About the author:  Alicia M Forest, MBA, 6-Figure Business Breakthrough Mentor, teaches self-employed professionals how to attract more clients, create profit-making products and services, make more sales, and ultimately live the life they desire and deserve. For FREE tips on how to create wild abundance in your business, visit http://www.ClientAbundance.com


  1. Alicia
    You and Scarlett have reminded us of what to do and how to act in a crisis.
    There is a tendency sometimes to put more time and energy into discussing who’s at fault, who can we blame rather than just dealing with the problem, finding the solution and sorting it out. It’s easier to point the finger at someone – or something – else and find excuses a-plenty for why our business isn’t working but in my view, that mindset comes from lack of confidence in yourself or belief in your business.
    I’m reminded of a question Ali Campbell asked in his interview with Michael Neill – What would you do if you didn’t know better?
    I suspect that’s how Scarlett operated, getting on and doing it before talking herself out of action.
    Thanks for this, I shall have to add ‘Gone with the Wind’ to my business development tool box!

  2. The (business) lessons drawn from this classic movie speak highly of your own focus and creative resourceful thinking. Thanks.
    My own focus in coaching is working with women who are facing an unplanned pregnancy. Your fifth point, “If you know a solution is right for you, don’t let anyone talk you out of it…your integrity to yourself intact” is exactly the message I want my clients to hear and hold. I will save and share your insights. Great lessons can be used in many situations.

  3. Alicia,
    I totally agree with these steps for success, and they are all equally important. Sometimes the progress seems slow going but never giving up keeps us moving forward.
    Jane Morrison

  4. Alicia,
    This has been my favorite movie since I was a pre-teen and I have many times over the years let Scarlett’s words pass through my head when I have been in a certain situation. Where some think she is too bold and uncaring, she always had a way of motivating me to use my potential. Thanks for the great re-cap!

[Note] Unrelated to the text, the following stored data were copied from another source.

(** * Fixed-window rate limiter ([fixed-window.go])

    A shallow embedding of the [FixedWindow] limiter of package [ratelimit]
    and the properties of its specification that hold, or fail, on it.

    The Go methods are written as programs over the primitive memory and
    runtime operations they perform (field loads and stores, mutex
    operations, ticker operations, goroutine start).  One interpreter runs
    a program to completion on a world; a second one lets a scheduler
    interleave a caller with the resetter goroutines, one primitive
    operation at a time. *)

From Stdlib Require Import ZArith String Ascii Bool List Lia.
From stdpp Require Import base list.
Import ListNotations.

Local Open Scope Z_scope.

(** ** Machine integers *)

(** [uint64] arithmetic wraps modulo 2^64. *)
Definition wrap_uint64 (z : Z) : Z := z mod 2 ^ 64.

(** [int64] arithmetic: the two's-complement reading of the low 64 bits.
    It is both the conversion [time.Duration(x)] of a [uint64] and the
    result of an overflowing [int64] multiplication. *)
Definition wrap_int64 (z : Z) : Z := (z + 2 ^ 63) mod 2 ^ 64 - 2 ^ 63.

(** [time.Duration] counts nanoseconds. *)
Definition Second : Z := 1000000000.
Definition Minute : Z := 60 * Second.
Definition Hour : Z := 60 * Minute.

(** ** The limiter record *)

(** Pointers ([*time.Ticker], [*sync.RWMutex]) are addresses into the
    world's ticker and mutex stores; [None] is [nil]. *)
Record FixedWindow := mkFixedWindow {
  Duration : Z;
  Unit : string;
  Limit : Z;
  counter : Z;
  ticker : option nat;
  stop : bool;
  mu : option nat
}.
(** The guard of line 85 in terms of the resolved name and type. *)
Lemma included_spec reg name raw :
  included reg name raw = true ↔
    is_Some (resolveBlockType reg name).2
    ∧ (trim raw ≠ EmptyString
       ∨ (resolveBlockType reg name).1 ≠ getUnknownTypeHandler reg).
Proof.
  unfold included. destruct (resolveBlockType reg name) as [bn bt]. simpl.
  rewrite andb_true_iff, orb_true_iff, negb_true_iff.
  rewrite bool_decide_eq_true, bool_decide_eq_false.
  assert (truthy (trim raw) = true ↔ trim raw ≠ EmptyString) as ->; [|done].
  destruct (trim raw); simpl; split; done.
Qed.

Lemma createBlockWithFallback_skip reg name raw attributes h :
  included reg name raw = false →
  createBlockWithFallback innerHTML createBlock reg name raw attributes h
    = Ok (None, h).
Proof.
  unfold included, createBlockWithFallback.
  destruct (resolveBlockType reg name) as [bn [ty|]]; [|done].
  rewrite bool_decide_true by eauto. simpl. by intros ->.
Qed.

  5. Like Donna, this is one of my fav movies. I just love how strategic Scarlett was in all her business dealings. In a time when women were not allowed to operate a business, Scarlett did whatever she could so she would never be hungry again.
    I often remind myself that as an entrepreneur, I have to shift, fail and bounce back to achieve success. The failing part is super scary, especially when time and money is involved. But I’d prefer to try and fail, then not to try at all.
    Thanks for highlighting the business lessons from Gone With the Wind.

  6. Alicia,
    Not only did you show us the valuable business and life lessons to be learned from Gone With the Wind’s character Scarlet O’Hara, you also showed us that we can learn from everything in life. Most people consider watching a movie just that sitting back mindlessly and being entertained, but your article shows that valuable lessons present themselves to us from every direction.